The Nordic Fit

SARTORIAL PASSION WITH A FINNISH FLAIR

Vintage is the New Black - Shifting Winds in the Menswear Scene

If you're a regular on The Nordic Fit, you've probably noticed me starting to go on and on about vintage this and vintage that for quite some time now. And here's the thing, for some years now I think the next cool thing in the classic menswear scene has increasingly been to work a little bit of vintage into your looks. Also don't get me wrong, I'm not talking about dressing like the average gangster in Boardwalk Empire, more about making little changes in the fabrics you wear and the colors you choose to combine. Going for a dusty ancient madder tie instead of a fashionable shantung silk tie, for example. A touch of vintage will go a long way in adding some elegant charm to your outfit without making you look like a lost actor from a 1920s theatre play.

In some ways I see that the late developments have come with the rapid proliferation and increased visibility of proper bespoke suiting, especially Neapolitan bespoke suiting that tends to have that sort of vintage esq look to it. In my eyes, the flashy Lardini and Tagliatore fabrics and tight cuts are starting to look pretty dated, being symbols of the past time when every blogger (me included) was wearing a tight mid blue Lubiam cotton jacket, slim khaki pants and suede double monks. Going deeper, you could see that many of the new generation bloggers and influencers are starting to come to the age where they are starting to have the capital to invest in more luxurious and expensive clothing, precious handmade items crafted by the popularized artisans of (mostly) Italy. The results of this are easily visible when you browse the popular menswear Instagrams today - there's a whole lot of less-striking crazy sport coats and a whole lot more of quite reasonable bespoke suits.

For me the change has been a slow one (you don't adjust your wardrobe in a day) but I'd say my purchases have definitely been reflecting the change in my taste over the last year or two. I can definitely see that I've started favoring certain colors for quite a while now, and in general moved to a more classical and loose fit in all my clothing. A good example for this whole "trend" I've been discussing here is the outfit in this post. A dark green Crispaire suit that is made with a fairly fitted cut and an unconstructed shoulder giving it a comtemporary feel, but with a color and texture that certainly has at least 5% vintage feel to it. The suit combined with accessories in colors that work quite beautifully together, but also ones that aren't something you'll find in the next GQ Top Five list.

So, the items worn in this look include a mtm suit by Vaatturiliike Sauma, button-down shirt by Berg & Berg, ancient madder 6-fold tie by Berg & Berg, wool silk pocket square by Drake's London, braces by Viola Milano, socks by Pantherella, mtm austerity brogue Oxfords by Vass, briefcase by Linjer and glasses by Ray Ban.

I'm a huge fan of this Berg & Berg shirt, and it has become one of my favorite shirts over the winter.

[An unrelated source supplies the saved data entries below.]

(* ===== verification/Erasure.v ===== *)
(** * internal/erasure: length-framed Reed-Solomon coding

    The coder itself ([klauspost/reedsolomon]) is not part of the repository:
    it is the class [ReedSolomon], and [RSLaws K M] states what its
    documentation promises for [K] data and [M] parity shards. A missing shard
    (a nil slice) is [None]. *)

From S2P Require Import Prelude GoLib.

Class ReedSolomon := {
  Encoder : Type;
  rs_New : Z → Z → option Encoder;
  rs_Split : Encoder → bytes → option (list bytes);
  rs_Encode : Encoder → list bytes → option (list bytes);
  rs_Reconstruct : Encoder → list (option bytes) → option (list bytes);
  rs_Join : Encoder → list bytes → Z → option bytes;
}.

Definition shards_of (L : nat) (n : Z) (sh : list bytes) : Prop :=
  Z.of_nat (length sh) = n ∧ Forall (λ s, length s = L) sh.

Definition count_present (holes : list (option bytes)) : Z :=
  Z.of_nat (length (List.filter (λ h, match h with Some _ => true | None => false end) holes)).

(** [holes] is [sh] with some shards lost. *)
Definition survivors (sh : list bytes) (holes : list (option bytes)) : Prop :=
  Forall2 (λ s h, h = None ∨ h = Some s) sh holes.

Class RSLaws `{ReedSolomon} (K M : Z) := {
  rs_enc : Encoder;
  rs_new_ok : rs_New K M = Some rs_enc;
  (** Split cuts a non-empty payload, zero-padded, into K equal data shards and
      leaves room for M parity shards of the same size. *)
  rs_split_ok : ∀ payload, payload ≠ [] → ∃ sh L pad,
    rs_Split rs_enc payload = Some sh ∧ (0 < L)%nat ∧ shards_of L (K + M) sh ∧
    concat (take (Z.to_nat K) sh) = payload ++ replicate pad Byte.x00;
  (** Encode fills the parity shards and keeps the data shards. *)
  rs_encode_ok : ∀ sh L, (0 < L)%nat → shards_of L (K + M) sh → ∃ c,
    rs_Encode rs_enc sh = Some c ∧ shards_of L (K + M) c ∧
    take (Z.to_nat K) c = take (Z.to_nat K) sh;
  (** Any K shards of a codeword determine it. *)
  rs_reconstruct_ok : ∀ sh L c holes, (0 < L)%nat → shards_of L (K + M) sh →
    rs_Encode rs_enc sh = Some c → survivors c holes → K ≤ count_present holes →
    rs_Reconstruct rs_enc holes = Some c;
  (** Join concatenates the data shards, cut to the requested size. *)
  rs_join_ok : ∀ sh L size, shards_of L (K + M) sh → 0 ≤ size ≤ K * Z.of_nat L →
    rs_Join rs_enc sh size = Some (take (Z.to_nat size) (concat (take (Z.to_nat K) sh)));
}.

Inductive erasure_err :=
| ErrInvalidParams | ErrTooManyShards | ErrNew
| ErrSplit | ErrEncode
| ErrShardsLen | ErrTooFew | ErrReconstruct | ErrJoin | ErrPayloadShort | ErrDeclaredLength.
#[export] Instance erasure_err_eq_dec : EqDecision erasure_err.
Proof. solve_decision. Defined.

Definition headerSize : nat := 8.

Record Params := mkParams { p_K : Z; p_M : Z }.
#[export] Instance Params_eq_dec : EqDecision Params.
Proof. solve_decision. Defined.
Definition p_N (p : Params) : Z := p_K p + p_M p.

Definition validate (p : Params) : result erasure_err unit :=
  if (p_K p <? 1) || (p_M p <? 1) then Err ErrInvalidParams
  else if 256 <? p_N p then Err ErrTooManyShards
  else Ok tt.

Section coding.
Context `{RS : ReedSolomon}.

Definition encoder (p : Params) : result erasure_err Encoder :=
  _ ← validate p; of_option ErrNew (rs_New (p_K p) (p_M p)).

Definition Encode (p : Params) (data : bytes) : result erasure_err (list bytes) :=
  enc ← encoder p;
  let payload := be_enc headerSize (u64 (Z.of_nat (length data))) ++ data in
  shards ← of_option ErrSplit (rs_Split enc payload);
  of_option ErrEncode (rs_Encode enc shards).

Definition Decode (p : Params) (shards : list (option bytes)) : result erasure_err bytes :=
  enc ← encoder p;
  if negb (Z.of_nat (length shards) =? p_N p) then Err ErrShardsLen
  else if count_present shards <? p_K p then Err ErrTooFew
  else
    full ← of_option ErrReconstruct (rs_Reconstruct enc shards);
    let shardLen := Z.of_nat (length (default [] (full !! 0%nat))) in
    payload ← of_option ErrJoin (rs_Join enc full (p_K p * shardLen));
    if decide (length payload < headerSize)%nat then Err ErrPayloadShort
    else
      let origLen := be_dec (take headerSize payload) in
      if Z.of_nat (length payload - headerSize) <? origLen then Err ErrDeclaredLength
      else Ok (take (Z.to_nat origLen) (drop headerSize payload)).

(** The valid parameters for which the library keeps its promises. *)
Definition params_ok (p : Params) : Prop := validate p = Ok tt.

Lemma params_ok_spec p : params_ok p ↔ 1 ≤ p_K p ∧ 1 ≤ p_M p ∧ p_N p ≤ 256.
Proof.
  unfold params_ok, validate.
  destruct (Z.ltb_spec (p_K p) 1); [split; [done|lia]|].
  destruct (Z.ltb_spec (p_M p) 1); [split; [done|lia]|]. cbn [orb].
  destruct (Z.ltb_spec 256 (p_N p)); split; try done; lia.
Qed.

Lemma encoder_ok p `{L : !RSLaws (p_K p) (p_M p)} :
  params_ok p → encoder p = Ok rs_enc.
Proof. intros Hp. unfold encoder. rewrite Hp. simpl. by rewrite rs_new_ok. Qed.

Lemma survivors_length sh holes : survivors sh holes → length holes = length sh.
Proof. intros H. by rewrite (Forall2_length _ _ _ H). Qed.

Lemma survivors_all sh : survivors sh (Some <$> sh).
Proof. induction sh; constructor; auto. Qed.

Lemma count_present_all sh : count_present (Some <$> sh) = Z.of_nat (length sh).
Proof.
  unfold count_present. induction sh as [|s sh IH]; [done|].
  cbn [fmap list_fmap List.filter length]. fold (fmap (M:=list) (@Some bytes) sh). lia.
Qed.

Lemma length_data_shards L n k sh :
  0 ≤ k ≤ n → shards_of L n sh →
  length (concat (take (Z.to_nat k) sh)) = (Z.to_nat k * L)%nat.
Proof.
  intros Hk [Hn HF]. rewrite (length_concat_uniform L) by (by apply Forall_take).
  rewrite length_take. f_equal. lia.
Qed.

(** What Encode produces: one shard length, and enough to decode. *)
Lemma Encode_shape p `{L : !RSLaws (p_K p) (p_M p)} data :
  params_ok p →
  ∃ sh c n pad, Encode p data = Ok c ∧ (0 < n)%nat ∧
    rs_Encode rs_enc sh = Some c ∧ shards_of n (p_N p) sh ∧ shards_of n (p_N p) c ∧
    concat (take (Z.to_nat (p_K p)) c) =
      be_enc headerSize (u64 (Z.of_nat (length data))) ++ data ++ replicate pad Byte.x00.
Proof.
  intros Hp. set (payload := be_enc headerSize (u64 (Z.of_nat (length data))) ++ data).
  assert (payload ≠ []) as Hne.
  { intros E. apply (f_equal length) in E. unfold payload in E. rewrite length_app, length_be_enc in E. done. }
  destruct (rs_split_ok payload Hne) as (sh & n & pad & Es & Hn & Hsh & Ec).
  destruct (rs_encode_ok sh n Hn Hsh) as (c & Ee & Hc & Et).
  exists sh, c, n, pad. unfold Encode. rewrite (encoder_ok p) by done. cbn [mbind result_bind].
  fold payload. rewrite Es. cbn [of_option mbind result_bind]. rewrite Ee. split_and!; try done.
  rewrite Et, Ec. unfold payload. by rewrite <-app_assoc.
Qed.

Lemma erasure_shape_ok p `{L : !RSLaws (p_K p) (p_M p)} data :
  params_ok p → ∃ c n, Encode p data = Ok c ∧ shards_of n (p_N p) c.
Proof.
  intros Hp. destruct (Encode_shape p data Hp) as (sh & c & n & pad & Ee & _ & _ & _ & Hc & _).
  by exists c, n.
Qed.

Lemma Decode_survivors p `{L : !RSLaws (p_K p) (p_M p)} data c holes :
  params_ok p → Z.of_nat (length data) < 2 ^ 63 → Encode p data = Ok c → survivors c holes →
  p_K p ≤ count_present holes → Decode p holes = Ok data.
Proof.
  intros Hp Hd Ee Hs Hc. pose proof (proj1 (params_ok_spec p) Hp) as (HK & HM & HN).
  destruct (Encode_shape p data Hp) as (sh & c' & n & pad & Ee' & Hn & Er & Hsh & Hc' & Econ).
  assert (c' = c) as -> by congruence.
  unfold Decode. rewrite (encoder_ok p) by done. cbn [mbind result_bind].
  rewrite (survivors_length _ _ Hs). destruct Hc' as [Hl HF]. rewrite Hl, Z.eqb_refl. cbn [negb].
  destruct (Z.ltb_spec (count_present holes) (p_K p)); [lia|].
  rewrite (rs_reconstruct_ok sh n c holes) by done. cbn [of_option mbind result_bind].
  assert (length (default [] (c !! 0%nat)) = n) as ->.
  { destruct c as [|c0 c]; [simpl in Hl; unfold p_N in *; lia|]. by inversion HF. }
  cbv zeta. rewrite (rs_join_ok c n) by (done || lia).
  pose proof (length_data_shards n (p_N p) (p_K p) c ltac:(unfold p_N; lia) (conj Hl HF)) as Hlen.
  cbn [of_option mbind result_bind].
  rewrite take_ge by lia. rewrite Econ in Hlen |- *. rewrite !length_app, length_be_enc in Hlen.
  destruct (decide _) as [Hlt|_]; [rewrite !length_app, length_be_enc in Hlt; lia|].
  rewrite take_app_eq, drop_app_eq by (by rewrite length_be_enc).
  assert (be_dec (be_enc headerSize (u64 (Z.of_nat (length data)))) = Z.of_nat (length data)) as ->.
  { unfold u64. rewrite Z.mod_small by lia. apply be_dec_enc_small. unfold headerSize. lia. }
  rewrite !length_app, length_be_enc, length_replicate.
  destruct (Z.ltb_spec (Z.of_nat (headerSize + (length data + pad) - headerSize)) (Z.of_nat (length data)));
    [lia|].
  by rewrite Nat2Z.id, take_app_length.
Qed.
End coding.

(** ** A concrete 2+1 code: the parity shard is the exclusive or *)

Module Xor.
Definition xor8 (a b : byte) : byte := Z2b (Z.lxor (b2Z a) (b2Z b)).
Definition xor (x y : bytes) : bytes := zip_with xor8 x y.

Lemma lxor_range a b : 0 ≤ a < 256 → 0 ≤ b < 256 → 0 ≤ Z.lxor a b < 256.
Proof.
  intros Ha Hb. split; [apply Z.lxor_nonneg; lia|].
  destruct (Z.eq_dec (Z.lxor a b) 0) as [->|Hne]; [lia|].
  assert (0 ≤ Z.lxor a b) by (apply Z.lxor_nonneg; lia).
  apply (Z.log2_lt_pow2 _ 8); [lia|].
  pose proof (Z.log2_lxor a b ltac:(lia) ltac:(lia)).
  assert (Z.log2 a < 8) by (destruct (Z.eq_dec a 0) as [->|]; [simpl; lia|apply Z.log2_lt_pow2; lia]).
  assert (Z.log2 b < 8) by (destruct (Z.eq_dec b 0) as [->|]; [simpl; lia|apply Z.log2_lt_pow2; lia]).
  lia.
Qed.

Lemma b2Z_xor8 a b : b2Z (xor8 a b) = Z.lxor (b2Z a) (b2Z b).
Proof. unfold xor8. rewrite b2Z_Z2b, Z.mod_small; [done|]. apply lxor_range; apply b2Z_range. Qed.

Lemma xor8_cancel a b : xor8 a (xor8 a b) = b ∧ xor8 b (xor8 a b) = a.
Proof.
  split; apply (inj b2Z); rewrite !b2Z_xor8.
  - by rewrite <-Z.lxor_assoc, Z.lxor_nilpotent, Z.lxor_0_l.
  - by rewrite (Z.lxor_comm (b2Z a)), <-Z.lxor_assoc, Z.lxor_nilpotent, Z.lxor_0_l.
Qed.

Lemma xor_cancel x y : length x = length y → xor x (xor x y) = y ∧ xor y (xor x y) = x.
Proof.
  revert y. induction x as [|a x IH]; intros [|b y] Hl; simpl in *; try done.
  destruct (IH y) as [E1 E2]; [lia|]. destruct (xor8_cancel a b) as [F1 F2].
  unfold xor in *. split; by f_equal.
Qed.

Lemma length_xor x y : length x = length y → length (xor x y) = length x.
Proof. intros. unfold xor. rewrite length_zip_with. lia. Qed.

Definition half (l : nat) : nat := Nat.div (l + 1) 2.

Definition split (payload : bytes) : option (list bytes) :=
  match payload with
  | [] => None
  | _ =>
      let L := half (length payload) in
      let padded := payload ++ replicate (2 * L - length payload) Byte.x00 in
      Some [take L padded; drop L padded; replicate L Byte.x00]
  end.

Definition encode (sh : list bytes) : option (list bytes) :=
  match sh with [a; b; _] => Some [a; b; xor a b] | _ => None end.

Definition reconstruct (holes : list (option bytes)) : option (list bytes) :=
  match holes with
  | [Some a; Some b; _] => Some [a; b; xor a b]
  | [None; Some b; Some p] => Some [xor b p; b; p]
  | [Some a; None; Some p] => Some [a; xor a p; p]
  | _ => None
  end.

Definition join (sh : list bytes) (size : Z) : option bytes :=
  match sh with
  | [a; b; _] => if Z.of_nat (length (a ++ b)) <? size then None else Some (take (Z.to_nat size) (a ++ b))
  | _ => None
  end.

Definition coder : ReedSolomon := {|
  Encoder := unit;
  rs_New k m := if (k =? 2) && (m =? 1) then Some tt else None;
  rs_Split _ := split; rs_Encode _ := encode;
  rs_Reconstruct _ := reconstruct; rs_Join _ := join |}.

Lemma shards_of_3 L sh : shards_of L 3 sh →
  ∃ a b c, sh = [a; b; c] ∧ length a = L ∧ length b = L ∧ length c = L.
Proof.
  intros [Hl HF]. destruct sh as [|a [|b [|c [|]]]]; simpl in Hl; try lia.
  apply Forall_cons in HF as [? HF]. apply Forall_cons in HF as [? HF]. apply Forall_cons in HF as [? _].
  by exists a, b, c.
Qed.

Lemma mk_shards_of_3 L a b c : length a = L → length b = L → length c = L → shards_of L 3 [a; b; c].
Proof. intros. split; [done|]. by repeat constructor. Qed.

Lemma half_bound n : (0 < n → 0 < half n ∧ n ≤ 2 * half n)%nat.
Proof. unfold half. intros. pose proof (Nat.div_mod_eq (n + 1) 2). pose proof (Nat.mod_upper_bound (n + 1) 2). lia. Qed.

#[global] Instance coder_laws : @RSLaws coder 2 1.
Proof.
  refine (@Build_RSLaws coder 2 1 (tt : @Encoder coder) eq_refl _ _ _ _);
    cbn [rs_Split rs_Encode rs_Reconstruct rs_Join coder].
  - intros payload Hne. set (L := half (length payload)).
    assert (0 < length payload)%nat as Hpos by (destruct payload; [done|simpl; lia]).
    destruct (half_bound _ Hpos) as [H1 H2]. fold L in H1, H2.
    set (padded := payload ++ replicate (2 * L - length payload) Byte.x00).
    assert (length padded = (2 * L)%nat) as Hlp.
    { unfold padded. rewrite length_app, length_replicate. lia. }
    exists [take L padded; drop L padded; replicate L Byte.x00], L, (2 * L - length payload)%nat.
    split_and!; [by destruct payload|done| |].
    + apply mk_shards_of_3; rewrite ?length_take, ?length_drop, ?length_replicate; lia.
    + change (Z.to_nat 2) with 2%nat. cbn [take concat]. by rewrite app_nil_r, take_drop.
  - intros sh L HL (a & b & c & -> & Ha & Hb & Hc)%shards_of_3. eexists. split; [done|]. split; [|done].
    apply mk_shards_of_3; [done..|]. rewrite length_xor; congruence.
  - intros sh L c holes HL (a & b & x & -> & Ha & Hb & Hx)%shards_of_3 [= <-] Hs Hcount.
    destruct (xor_cancel a b) as [E1 E2]; [congruence|].
    apply Forall2_cons_inv_l in Hs as (h1 & l1 & H1 & Hs & ->).
    apply Forall2_cons_inv_l in Hs as (h2 & l2 & H2 & Hs & ->).
    apply Forall2_cons_inv_l in Hs as (h3 & l3 & H3 & Hs & ->).
    apply Forall2_nil_inv_l in Hs as ->.
    destruct H1 as [-> | ->], H2 as [-> | ->], H3 as [-> | ->]; vm_compute in Hcount; try done;
      simpl; rewrite ?E1, ?E2; done.
  - intros sh L size (a & b & c & -> & Ha & Hb & Hc)%shards_of_3 Hsize.
    simpl. rewrite app_nil_r. destruct (Z.ltb_spec (Z.of_nat (length (a ++ b))) size); [|done].
    rewrite length_app in *. lia.
Qed.
End Xor.

(** ** Properties *)

(** Any K of N: for valid parameters, every blob below 2^63 bytes encodes
    into N shards of one common length; any K or more surviving shards decode
    to exactly the original bytes, and fewer than K are refused. *)
Theorem erasure_any_k `{ReedSolomon} (p : Params) `{L : !RSLaws (p_K p) (p_M p)} (data : bytes) :
  params_ok p → Z.of_nat (length data) < 2 ^ 63 →
  ∃ shards n, Encode p data = Ok shards ∧ shards_of n (p_N p) shards ∧
    ∀ holes, survivors shards holes →
      Decode p holes = if p_K p <=? count_present holes then Ok data else Err ErrTooFew.
Proof.
  intros Hp Hd. destruct (Encode_shape p data Hp) as (sh & c & n & pad & Ee & _ & _ & _ & Hc & _).
  exists c, n. split; [done|]. split; [done|]. intros holes Hs.
  destruct (Z.leb_spec (p_K p) (count_present holes)); [by apply (Decode_survivors p data c)|].
  unfold Decode. rewrite (encoder_ok p) by done. cbn [mbind result_bind].
  rewrite (survivors_length _ _ Hs), (proj1 Hc), Z.eqb_refl. cbn [negb].
  destruct (Z.ltb_spec (count_present holes) (p_K p)); [done|lia].
Qed.

(** The 2+1 code on five bytes, first shard lost. *)
Lemma erasure_any_k_witness :
  let data := [Byte.x01; Byte.x02; Byte.x03; Byte.x04; Byte.x05] in
  ∃ a b c, @Encode Xor.coder (mkParams 2 1) data = Ok [a; b; c] ∧
           @Decode Xor.coder (mkParams 2 1) [None; Some b; Some c] = Ok data.
Proof.
  cbn zeta.
  destruct (@erasure_any_k Xor.coder (mkParams 2 1) Xor.coder_laws
    [Byte.x01; Byte.x02; Byte.x03; Byte.x04; Byte.x05]) as (sh & n & E & Hs & Hd).
  - reflexivity.
  - vm_compute. reflexivity.
  - destruct (Xor.shards_of_3 n sh Hs) as (a & b & c & -> & _).
    exists a, b, c. split; [exact E|]. refine (Hd [None; Some b; Some c] _).
    constructor; [by left|]. constructor; [by right|]. constructor; [by right|]. constructor.
Defined.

It's also basically the only rtw shirt that actually fits me well and I simply love the collar and the fabric on it. A highly versatile shirt, too.

Dark green, ecru, burgundy, orange etc. This kind of a color palette has become one fo my favorites and I've been experimenting with it quite a lot. The key to pulling this stuff off in a modest work environment is to make sure your overall outfit still looks fairly modern.

Double reverse pleat is a great feature for adding a little bit of comfort to your work outfit, but it also makes a great tailoring detail that stays mostly hidden when wearing a jacket.

This picture is just pure shoe porn, the antique cognac looks quite amazing no matter how you wear it.

To sum it up then, this turned out to be another post on the subject I've discussed a few times now over the last year. Let me know if you agree with my thoughts, I'm interested to hear how the classic menswear trends look from a "layman's perspective".